Figure 5. IFN-γ is important for the bone protective effect of Tc_REG in vivo.

(A) WT or IFN-γ^−/− CD8 T-cells were adoptively transferred into OT-II mice (n=4–8 mice/group) followed 24 h later by administration of 1 mg/kg of RANKL daily for 2 days. Serum CTX levels at 50 h after first RANKL injections are shown to assess relative bone resorption levels. IFN-γ^−/− CD8 T-cells have reduced ability to suppress RANKL-induced bone resorption as compared to WT CD8 T-cells. (B) μCT of proximal tibia of mice from the experiment described in (A). Reconstitution of OT-II mice with IFN-γ^−/− CD8 T-cells partially protected mice, relative to WT T-cells, from losing bone volume in response to 1 mg/kg of RANKL resulting in intermediate levels of BV/TV. Consistent with these results, measurement of bone mineral density gave corresponding results. * p<0.05, ** p<0.01, *** p< 0.001. (C) Representative μCT images from the experiment described in (B). (D) A model summarizing the feedback loop between osteoclasts and CD8 T-cells: Left panel: Osteoclast are antigen-presenting cells that provide T cell receptor (TCR) activation, co-stimulation, and differentiation (Delta like ligand 4 [DLL4]) signals to naïve CD8 T-cells.
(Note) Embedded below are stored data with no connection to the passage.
(* ===== verification/Vm.v ===== *)
(** Page tables (vm.c).

    The page allocator is used through the interface [PageAlloc].  A page
    directory is the address of its page; page directories and page tables are
    words of physical memory, at the addresses the kernel maps it to. *)

From S2P Require Import Prelude Layout CString Kalloc PageAlloc.

Record kmap_entry := mkkmap { virt : Z; phys_start : Z; phys_end : Z; perm : Z }.

Section Vm.
Context {S : Type} `{PA : PageAlloc S}.

(** A word of memory; [memset] and [memmove] on memory. *)
Definition ld (a : Z) : M S Z := gets (λ s, load32 (pa_ram s) a).
Definition st (a w : Z) : M S unit := modify (λ s, pa_write (store32 (pa_ram s) a w) s).
Definition do_memset (dst c n : Z) : M S unit := modify (λ s, pa_write (memset dst c n (pa_ram s)) s).
Definition do_memmove (dst src n : Z) : M S unit :=
  modify (λ s, pa_write (memmove dst src (Z.to_nat n) (pa_ram s)) s).
(** [memmove] from a buffer outside this memory. *)
Definition store_bytes (dst : Z) (l : list Z) (m : mem) : mem :=
  λ a, if in_range dst (Z.of_nat (length l)) a then nth (Z.to_nat (a - dst)) l 0 else m a.
Definition put_bytes (dst : Z) (l : list Z) : M S unit :=
  modify (λ s, pa_write (store_bytes dst l (pa_ram s)) s).

Definition present (e : Z) : bool := negb (Z.land e PTE_P =? 0).

Definition walkpgdir (pgdir va : Z) (alloc : bool) : M S Z :=
  let pde := pgdir + 4 * PDX va in
  e ← ld pde;
  if present e then mret (P2V (PTE_ADDR e) + 4 * PTX va) else
  if negb alloc then mret 0 else
  pgtab ← pa_kalloc;
  if pgtab =? 0 then mret 0 else
  _ ← do_memset pgtab 0 PGSIZE;
  _ ← st pde (Z.lor (Z.lor (Z.lor (V2P pgtab) PTE_P) PTE_W) PTE_U);
  mret (pgtab + 4 * PTX va).

(** The loop of [mappages]; the address space has [NPAGES] pages. *)
Fixpoint mappages_loop (fuel : nat) (pgdir a last pa perm : Z) : M S Z :=
  match fuel with
  | O => λ _, NoFuel
  | Datatypes.S fuel =>
      pte ← walkpgdir pgdir a true;
      if pte =? 0 then mret (-1) else
      e ← ld pte;
      if present e then panic "remap" else
      _ ← st pte (Z.lor (Z.lor pa perm) PTE_P);
      if a =? last then mret 0
      else mappages_loop fuel pgdir (u32 (a + PGSIZE)) last (u32 (pa + PGSIZE)) perm
  end.

Definition mappages (pgdir va size pa perm : Z) : M S Z :=
  mappages_loop NPAGES pgdir (PGROUNDDOWN va) (PGROUNDDOWN (u32 (va + size - 1))) pa perm.

(** The loop of [deallocuvm] from [a] on. *)
Fixpoint deallocuvm_loop (fuel : nat) (pgdir a oldsz : Z) : M S unit :=
  match fuel with
  | O => λ _, NoFuel
  | Datatypes.S fuel =>
      if oldsz <=? a then skip else
      pte ← walkpgdir pgdir a false;
      if pte =? 0 then
        deallocuvm_loop fuel pgdir (u32 (u32 (PGADDR (PDX a + 1) 0 0 - PGSIZE) + PGSIZE)) oldsz
      else
        e ← ld pte;
        _ ← when (present e)
          (let pa := PTE_ADDR e in
           if pa =? 0 then panic "kfree" else
           _ ← pa_kfree (P2V pa);
           st pte 0);
        deallocuvm_loop fuel pgdir (u32 (a + PGSIZE)) oldsz
  end.

Definition deallocuvm (pgdir oldsz newsz : Z) : M S Z :=
  if oldsz <=? newsz then mret oldsz else
  _ ← deallocuvm_loop (Datatypes.S NPAGES) pgdir (PGROUNDUP newsz) oldsz;
  mret newsz.

Definition freevm (pgdir : Z) : M S unit :=
  if pgdir =? 0 then panic "freevm: no pgdir" else
  _ ← deallocuvm pgdir KERNBASE 0;
  _ ← for_ (Z.to_nat NPDENTRIES) 0 (λ i,
    e ← ld (pgdir + 4 * i);
    when (present e) (pa_kfree (P2V (PTE_ADDR e))));
  pa_kfree pgdir.

(** [data]: the end of the kernel's text, from the linker script. *)
Variable data : Z.

Definition kmap : list kmap_entry :=
  [ mkkmap KERNBASE 0 EXTMEM PTE_W;
    mkkmap KERNLINK (V2P KERNLINK) (V2P data) 0;
    mkkmap data (V2P data) PHYSTOP PTE_W;
    mkkmap DEVSPACE DEVSPACE 0 PTE_W ].

Fixpoint map_kmap (pgdir : Z) (l : list kmap_entry) : M S Z :=
  match l with
  | [] => mret pgdir
  | k :: l =>
      r ← mappages pgdir (virt k) (u32 (phys_end k - phys_start k)) (phys_start k) (perm k);
      if r <? 0 then _ ← freevm pgdir; mret 0 else map_kmap pgdir l
  end.

Definition setupkvm : M S Z :=
  pgdir ← pa_kalloc;
  if pgdir =? 0 then mret 0 else
  _ ← do_memset pgdir 0 PGSIZE;
  if DEVSPACE <? P2V PHYSTOP then panic "PHYSTOP too high" else
  map_kmap pgdir kmap.

Definition inituvm (pgdir : Z) (init : list Z) : M S unit :=
  let sz := Z.of_nat (length init) in
  if PGSIZE <=? sz then panic "inituvm: more than a page" else
  mem ← pa_kalloc;
  if mem =? 0 then undef "inituvm: memset(0, ...)" else
  _ ← do_memset mem 0 PGSIZE;
  _ ← mappages pgdir 0 PGSIZE (V2P mem) (Z.lor PTE_W PTE_U);
  put_bytes mem init.

(** [loaduvm]; [readi off n] is [readi(ip, ...)]: its result and the bytes. *)
Fixpoint loaduvm_loop (fuel : nat) (readi : Z → Z → M S (Z * list Z)) (pgdir addr offset i sz : Z) : M S Z :=
  if sz <=? i then mret 0 else
  match fuel with
  | O => λ _, NoFuel
  | Datatypes.S fuel =>
      pte ← walkpgdir pgdir (u32 (addr + i)) false;
      if pte =? 0 then panic "loaduvm: address should exist" else
      e ← ld pte;
      let pa := PTE_ADDR e in
      let n := if sz - i <? PGSIZE then sz - i else PGSIZE in
      r ← readi (u32 (offset + i)) n;
      _ ← put_bytes (P2V pa) r.2;
      if negb (r.1 =? n) then mret (-1)
      else loaduvm_loop fuel readi pgdir addr offset (u32 (i + PGSIZE)) sz
  end.

Definition loaduvm (readi : Z → Z → M S (Z * list Z)) (pgdir addr offset sz : Z) : M S Z :=
  if negb (addr mod PGSIZE =? 0) then panic "loaduvm: addr must be page aligned" else
  loaduvm_loop NPAGES readi pgdir addr offset 0 sz.

Fixpoint allocuvm_loop (fuel : nat) (pgdir a oldsz newsz : Z) : M S Z :=
  if newsz <=? a then mret newsz else
  match fuel with
  | O => λ _, NoFuel
  | Datatypes.S fuel =>
      mem ← pa_kalloc;
      if mem =? 0 then _ ← deallocuvm pgdir newsz oldsz; mret 0 else
      _ ← do_memset mem 0 PGSIZE;
      r ← mappages pgdir a PGSIZE (V2P mem) (Z.lor PTE_W PTE_U);
      if r <? 0 then _ ← deallocuvm pgdir newsz oldsz; _ ← pa_kfree mem; mret 0
      else allocuvm_loop fuel pgdir (u32 (a + PGSIZE)) oldsz newsz
  end.

Definition allocuvm (pgdir oldsz newsz : Z) : M S Z :=
  if KERNBASE <=? newsz then mret 0 else
  if newsz <? oldsz then mret oldsz else
  allocuvm_loop NPAGES pgdir (PGROUNDUP oldsz) oldsz newsz.

Definition clearpteu (pgdir uva : Z) : M S unit :=
  pte ← walkpgdir pgdir uva false;
  if pte =? 0 then panic "clearpteu" else
  e ← ld pte; st pte (Z.land e (u32 (Z.lnot PTE_U))).

Fixpoint copyuvm_loop (fuel : nat) (pgdir d i sz : Z) : M S Z :=
  if sz <=? i then mret d else
  match fuel with
  | O => λ _, NoFuel
  | Datatypes.S fuel =>
      pte ← walkpgdir pgdir i false;
      if pte =? 0 then panic "copyuvm: pte should exist" else
      e ← ld pte;
      if negb (present e) then panic "copyuvm: page not present" else
      mem ← pa_kalloc;
      if mem =? 0 then _ ← freevm d; mret 0 else
      _ ← do_memmove mem (P2V (PTE_ADDR e)) PGSIZE;
      r ← mappages d i PGSIZE (V2P mem) (PTE_FLAGS e);
      if r <? 0 then _ ← pa_kfree mem; _ ← freevm d; mret 0
      else copyuvm_loop fuel pgdir d (u32 (i + PGSIZE)) sz
  end.

Definition copyuvm (pgdir sz : Z) : M S Z :=
  d ← setupkvm;
  if d =? 0 then mret 0 else copyuvm_loop NPAGES pgdir d 0 sz.

(** [uva2ka]; an address whose page table is absent makes it read address 0. *)
Definition uva2ka (pgdir uva : Z) : M S Z :=
  pte ← walkpgdir pgdir uva false;
  if pte =? 0 then undef "uva2ka: null pte" else
  e ← ld pte;
  if negb (present e) then mret 0 else
  if Z.land e PTE_U =? 0 then mret 0 else
  mret (P2V (PTE_ADDR e)).

(** [copyout]; every round copies at least one byte. *)
Fixpoint copyout_loop (fuel : nat) (pgdir va : Z) (buf : list Z) : M S Z :=
  match buf with
  | [] => mret 0
  | _ =>
    match fuel with
    | O => λ _, NoFuel
    | Datatypes.S fuel =>
        let va0 := PGROUNDDOWN va in
        pa0 ← uva2ka pgdir va0;
        if pa0 =? 0 then mret (-1) else
        let n := Z.min (PGSIZE - (va - va0)) (Z.of_nat (length buf)) in
        _ ← put_bytes (pa0 + (va - va0)) (take (Z.to_nat n) buf);
        copyout_loop fuel pgdir (u32 (va0 + PGSIZE)) (drop (Z.to_nat n) buf)
    end
  end.

Definition copyout (pgdir va : Z) (buf : list Z) : M S Z :=
  copyout_loop (length buf) pgdir va buf.
End Vm.
Lemma mappages_maps_witness :
  returns (mappages demo_pgdir 4196 100 8192 PTE_W) demo_kmem
    (map_post demo_pgdir 4096 8192 PTE_W 1 demo_kmem [demo_p1; demo_p2]).
Proof.
  apply (mappages_maps demo_kmem [demo_p1; demo_p2] demo_pgdir 4196 100 8192 PTE_W); try done; try lia.
  - apply demo_space.
  - intros va' Hva. change (present (pte_of (ram demo_kmem) demo_pgdir va') = false).
    rewrite demo_no_pte; [done|]. unfold two32. change (4096 ≤ va' < 8192) in Hva. lia.
Defined.
(* ===== verification/VmCopy.v ===== *)
(** Whole address spaces (freevm, setupkvm, copyuvm): what a process is given when
    it starts, and what is given back when it ends. *)

From S2P Require Import Prelude Layout CString Kalloc PageAlloc Vm VmMap VmUser.

Section Copy.
Context {S : Type} `{PA : PageAlloc S}.

(** The physical pages of the user part. *)
Definition user_page (m : mem) (pgdir p : Z) : Prop := ∃ va, 0 ≤ va < KERNBASE ∧ frame m pgdir va = Some p.

(** ** Freeing an address space *)

Lemma for_tables_ok pgdir m1 n : ∀ i s l,
  pt_ok m1 pgdir → 0 ≤ i → i + Z.of_nat n = 1024 → pa_ok s l → (∀ x, in_page pgdir x → pa_ram s x = m1 x) →
  (∀ k t, i ≤ k < 1024 → tab m1 pgdir k = Some t → t ∉ l) →
  returns (for_ n i (λ i, e ← ld (pgdir + 4 * i); when (present e) (pa_kfree (P2V (PTE_ADDR e))))) s (λ _ s',
    ∃ l', pa_ok s' l' ∧ (∀ p, p ∈ l' ↔ p ∈ l ∨ ∃ k, i ≤ k < 1024 ∧ tab m1 pgdir k = Some p) ∧
      ∀ x, (∀ k t, i ≤ k < 1024 → tab m1 pgdir k = Some t → ¬ in_page t x) → pa_ram s' x = pa_ram s x).
Proof.
  induction n as [|n IH]; intros i s l Hpt Hi Hn Hok Hdir Hfree; cbn [for_].
  { apply returns_ret. exists l. split; [done|]. split; [|done]. intros p. split; [by left|].
    intros [?|(k & Hk & _)]; [done|lia]. }
  apply returns_bind. unfold ld. apply returns_bind, returns_gets.
  assert (Et : tab m1 pgdir i = tab (pa_ram s) pgdir i) by (symmetry; apply tab_ext; [lia|done]).
  unfold tab in Et at 2. destruct (present (load32 (pa_ram s) (pgdir + 4 * i))); cbn [when].
  - set (t := P2V _) in *. destruct (pt_tab _ _ Hpt i t ltac:(lia) Et) as [Htp Htd].
    eapply returns_mono; [apply (pa_kfree_ok s l t); [done..|by apply (Hfree i); [lia|]]|]. intros [] s1 [Hok1 Hm1].
    eapply returns_mono; [apply (IH (i + 1) s1 (t :: l)); [done|lia|lia|done|..]|].
    + intros x Hx. rewrite Hm1; [by apply Hdir|]. intros Hxt. apply Htd. by apply (pages_apart t pgdir x Htp (pt_dir _ _ Hpt)).
    + intros k t' Hk Ht' [->|Hin]%elem_of_cons; [|by eapply Hfree, Hin; [|exact Ht']; lia].
      assert (k = i); [|lia]. by apply (pt_inj _ _ Hpt k i t); [lia|lia|..].
    + intros [] s2 (l' & Hok2 & Hl & Hm2). exists l'. split; [done|]. split.
      * intros p. rewrite Hl, elem_of_cons. split.
        -- intros [[->|?]|(k & ? & ?)]; [right; exists i; split; [lia|done]|by left|right; exists k; split; [lia|done]].
        -- intros [?|(k & ? & Hkt)]; [by left; right|]. destruct (decide (k = i)) as [->|]; [left; left; congruence|].
           right. exists k. split; [lia|done].
      * intros x Hx. rewrite Hm2 by (intros k t' Hk; apply Hx; lia). apply Hm1. by apply (Hx i); [lia|].
  - apply returns_ret. eapply returns_mono; [apply (IH (i + 1) s l); [done|lia|lia|done|done|]|].
    + intros k t' Hk. apply Hfree. lia.
    + intros [] s2 (l' & Hok2 & Hl & Hm2). exists l'. split; [done|]. split.
      * intros p. rewrite Hl. split; (intros [?|(k & ? & Hkt)]; [by left|right; exists k]); (split; [|done]); [lia|].
        destruct (decide (k = i)) as [->|]; [congruence|lia].
      * intros x Hx. apply Hm2. intros k t' Hk. apply Hx. lia.
Qed.
(* ===== verification/Kernel.v ===== *)
(** The kernel as a whole: the process table, the running CPU, physical memory,
    the file system, the file table and the pipes in one state, the operations
    of the components run on their part of it, and what processes use to wait
    for each other: [sched], [yield], [sleep], [wakeup] and [kill] (proc.c).

    A call that reaches [sched] ends in [Block]: the processor goes to the
    scheduler.  What such a call does when it is resumed is a definition of its
    own.  Waiting for a sleep lock, which Sleeplock.v describes, is [Block] as well. *)

From S2P Require Import Prelude Layout CString ProcTable Sched Spinlock Pipe Bytes Fs PageAlloc Vm.

Definition NFILE : nat := 100.

Inductive fdtype := FD_NONE | FD_PIPE | FD_INODE.

#[export] Instance fdtype_eq : EqDecision fdtype.
Proof. solve_decision. Defined.

(** [struct file]; a [struct pipe *] is the address of the pipe's page, a
    [struct inode *] the index of the entry of the inode cache. *)
Record file := mkfile {
  ftype : fdtype; fref : Z; readable : bool; writable : bool;
  fpipe : Z; fip : option nat; foff : Z
}.

#[export] Instance file_eta : Eta file := λ f,
  mkfile (ftype f) (fref f) (readable f) (writable f) (fpipe f) (fip f) (foff f).

Definition file0 : file := mkfile FD_NONE 0 false false 0 None 0.

(** The spin locks beside [ptable.lock] that a process may hold when it sleeps. *)
Inductive klock := LKftable | LKpipe (p : Z) | LKticks | LKlog.

#[export] Instance klock_eq : EqDecision klock.
Proof. solve_decision. Defined.

(** [k_tx] and [k_committing] are [log.outstanding], the number of file system calls
    between [begin_op] and [end_op], and [log.committing]; [k_out] is the text that
    [my_syscall] has printed. *)
Record kernel (S : Type) := mkk {
  k_pt : ptst;
  k_cpu : Cli.cpu;
  k_mem : S;
  k_fs : fsys;
  k_ftable : list file;
  k_pipes : gmap Z pipe;
  k_locks : list klock;
  k_ticks : Z;
  k_tx : Z;
  k_committing : bool;
  k_out : list Z
}.

Arguments mkk {S}.
Arguments k_pt {S}.
Arguments k_cpu {S}.
Arguments k_mem {S}.
Arguments k_fs {S}.
Arguments k_ftable {S}.
Arguments k_pipes {S}.
Arguments k_locks {S}.
Arguments k_ticks {S}.
Arguments k_tx {S}.
Arguments k_committing {S}.
Arguments k_out {S}.

#[export] Instance kernel_eta {S} : Eta (kernel S) := λ k,
  mkk (k_pt k) (k_cpu k) (k_mem k) (k_fs k) (k_ftable k) (k_pipes k) (k_locks k) (k_ticks k) (k_tx k)
    (k_committing k) (k_out k).

Section Kernel.
Context {S : Type} `{PA : PageAlloc S}.
#[local] Abbreviation K := (kernel S).

(** Running an operation of one component. *)
Definition on_pt {A} : M ptst A → M K A := zoom k_pt (λ s k, k <| k_pt := s |>).
Definition on_cpu {A} : M Cli.cpu A → M K A := zoom k_cpu (λ s k, k <| k_cpu := s |>).
Definition on_mem {A} : M S A → M K A := zoom k_mem (λ s k, k <| k_mem := s |>).

(** The file system runs for the current process and its directory. *)
Definition fs_view (k : K) : fsys :=
  match cpu_proc (k_pt k) with
  | Some i =>
      match procs (k_pt k) !! i with
      | Some p => (k_fs k) <| me := i |> <| Fs.cwd := default 0%nat (ProcTable.cwd p) |>
      | None => k_fs k
      end
  | None => k_fs k
  end.
Definition on_fs {A} : M fsys A → M K A := zoom fs_view (λ s k, k <| k_fs := s |>).

Definition curproc : M K nat := on_pt cur.
Definition procn (i : nat) : M K proc := on_pt (getp i).
Definition setproc (i : nat) (f : proc → proc) : M K unit := on_pt (updp i f).

(** ** Locks *)

Definition acquire (l : klock) : M K unit :=
  _ ← on_cpu Cli.pushcli;
  ls ← gets k_locks;
  if bool_decide (l ∈ ls) then panic "acquire" else modify (λ k, k <| k_locks := l :: ls |>).

Definition release (l : klock) : M K unit :=
  ls ← gets k_locks;
  if bool_decide (l ∈ ls) then
    _ ← modify (λ k, k <| k_locks := filter (λ m, m ≠ l) ls |>);
    on_cpu Cli.popcli
  else panic "release".

Definition acquire_pt : M K unit := _ ← on_cpu Cli.pushcli; on_pt acquire_ptable.
Definition release_pt : M K unit := _ ← on_pt release_ptable; on_cpu Cli.popcli.

(** ** Waiting *)

Definition sched {A} : M K A :=
  p ← curproc;
  l ← gets (λ k, ptable_lock (k_pt k));
  if negb l then panic "sched ptable.lock" else
  n ← gets (λ k, Cli.ncli (k_cpu k));
  if negb (n =? 1) then panic "sched locks" else
  q ← procn p;
  if bool_decide (state q = RUNNING) then panic "sched running" else
  b ← gets (λ k, Cli.FL_IF (k_cpu k));
  if b : bool then panic "sched interruptible" else block.

(** [yield], up to the scheduler; resumed, it releases [ptable.lock] and returns. *)
Definition yield {A} : M K A :=
  _ ← acquire_pt;
  p ← curproc;
  _ ← setproc p (λ q, q <| state := RUNNABLE |>);
  sched.
Definition yield_resumed : M K Z := _ ← release_pt; mret 0.

(** [sleep(chan, lk)], where [None] is [&ptable.lock]; [slept] is what it does
    when the process runs again. *)
Definition sleep {A} (c : chan) (lk : option klock) : M K A :=
  q ← on_pt myproc;
  match q with
  | None => panic "sleep"
  | Some p =>
      _ ← match lk with
          | Some l => _ ← acquire_pt; release l
          | None => skip
          end;
      _ ← setproc p (λ q, q <| chan_ := c |> <| state := SLEEPING |>);
      sched
  end.

Definition slept (lk : option klock) : M K unit :=
  p ← curproc;
  _ ← setproc p (λ q, q <| chan_ := Cnull |>);
  match lk with
  | Some l => _ ← release_pt; acquire l
  | None => skip
  end.

(** [wakeup1] on the table, where a [struct proc *] may be the channel. *)
Definition wake (c : chan) (q : proc) : proc :=
  if bool_decide (state q = SLEEPING) && bool_decide (chan_ q = c) then q <| state := RUNNABLE |> else q.

Definition wakeup1 (c : chan) : M K unit :=
  on_pt (modify (λ s, s <| procs := each (λ _, wake c) (procs s) |>)).

Definition wakeup (c : chan) : M K unit := _ ← acquire_pt; _ ← wakeup1 c; release_pt.

Definition chan_of (q : option nat) : chan := match q with Some i => Cproc i | None => Cnull end.

(** The loop of [kill] from entry [i] on: the first process with that pid. *)
Fixpoint kill_scan (pd : Z) (i : nat) (l : list proc) : option nat :=
  match l with
  | [] => None
  | p :: l => if pid p =? pd then Some i else kill_scan pd (Datatypes.S i) l
  end.

Definition kill_proc (p : proc) : proc :=
  let p := p <| killed := 1 |> in
  if bool_decide (state p = SLEEPING) then p <| state := RUNNABLE |> else p.

Definition kill (pd : Z) : M K Z :=
  _ ← acquire_pt;
  tab ← gets (λ k, procs (k_pt k));
  match kill_scan pd 0 tab with
  | Some i => _ ← setproc i kill_proc; _ ← release_pt; mret 0
  | None => _ ← release_pt; mret (-1)
  end.

(** [kill_lwpgroup(pid, np)]: the other threads of the group. *)
Definition kill_lwpgroup (pd : Z) (np : nat) : M K Z :=
  _ ← acquire_pt;
  n ← procn np;
  if isthread n =? 1 then
    tab ← gets (λ k, procs (k_pt k));
    _ ← for_ (length tab) 0 (λ j,
      p ← procn (Z.to_nat j);
      if negb (isthread p =? 1) then skip else
      m ← on_pt (deref (mother p));
      mp ← procn m;
      n ← procn np;
      when ((pid mp =? pd) && negb (pid p =? pid n)) (setproc (Z.to_nat j) kill_proc));
    _ ← release_pt; mret 0
  else _ ← release_pt; mret (-1).

(** ** Transactions

    [begin_op] and [end_op] on the blocks the file system sees; Log.v has the log on the
    disk.  [log.lh.n] is the number of blocks in [logged], and [commit_view] is what
    [commit] does to the blocks. *)

Definition MAXOPBLOCKS : Z := 10.
Definition LOGSIZE : Z := MAXOPBLOCKS * 3.

(** [&log] as a channel. *)
Definition ch_log : chan := Caddr 1.

Definition commit_view (s : fsys) : fsys :=
  s <| base := λ b, if decide (b ∈ logged s) then blocks s b else base s b |> <| logged := ∅ |>.

(** The loop of [begin_op] with [log.lock] held; a process that slept goes on with it. *)
Definition begin_op_go : M K unit :=
  c ← gets k_committing;
  n ← gets (λ k, Z.of_nat (base.size (logged (k_fs k))));
  o ← gets k_tx;
  if c : bool then sleep ch_log (Some LKlog)
  else if LOGSIZE <? n + (o + 1) * MAXOPBLOCKS then sleep ch_log (Some LKlog)
  else
    _ ← modify (λ k, k <| k_tx := o + 1 |>);
    release LKlog.

Definition begin_op : M K unit := _ ← acquire LKlog; begin_op_go.

Definition end_op : M K unit :=
  _ ← acquire LKlog;
  _ ← modify (λ k, k <| k_tx := k_tx k - 1 |>);
  c ← gets k_committing;
  if c : bool then panic "log.committing" else
  o ← gets k_tx;
  _ ← (if o =? 0 then modify (λ k, k <| k_committing := true |>) else wakeup ch_log);
  _ ← release LKlog;
  when (o =? 0)
    (_ ← modify (λ k, k <| k_fs := commit_view (k_fs k) |>);
     _ ← acquire LKlog;
     _ ← modify (λ k, k <| k_committing := false |>);
     _ ← wakeup ch_log;
     release LKlog).

(** ** Rules *)

Lemma returns_zoom {T U A} (get : U → T) (put : T → U → U) (m : M T A) u (Q : A → U → Prop) :
  returns m (get u) (λ a t, Q a (put t u)) → returns (zoom get put m) u Q.
Proof. unfold returns, zoom. destruct (m (get u)); done. Qed.
End Kernel.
This leads to induction of FoxP3 and IFN-γ in the CD8 T-cell. IFN-γ in turn causes degradation of TRAF6 and suppression of actin ring formation in osteoclasts inhibiting bone resorption. Right panel: A proposed model of events triggered in CD8 T-cells. Upon interaction with osteoclasts, NF-κB signaling is activated in the T-cells, leading to expression of transcription factors T-bet and Eomes, which then activate transcription of IFN-γ.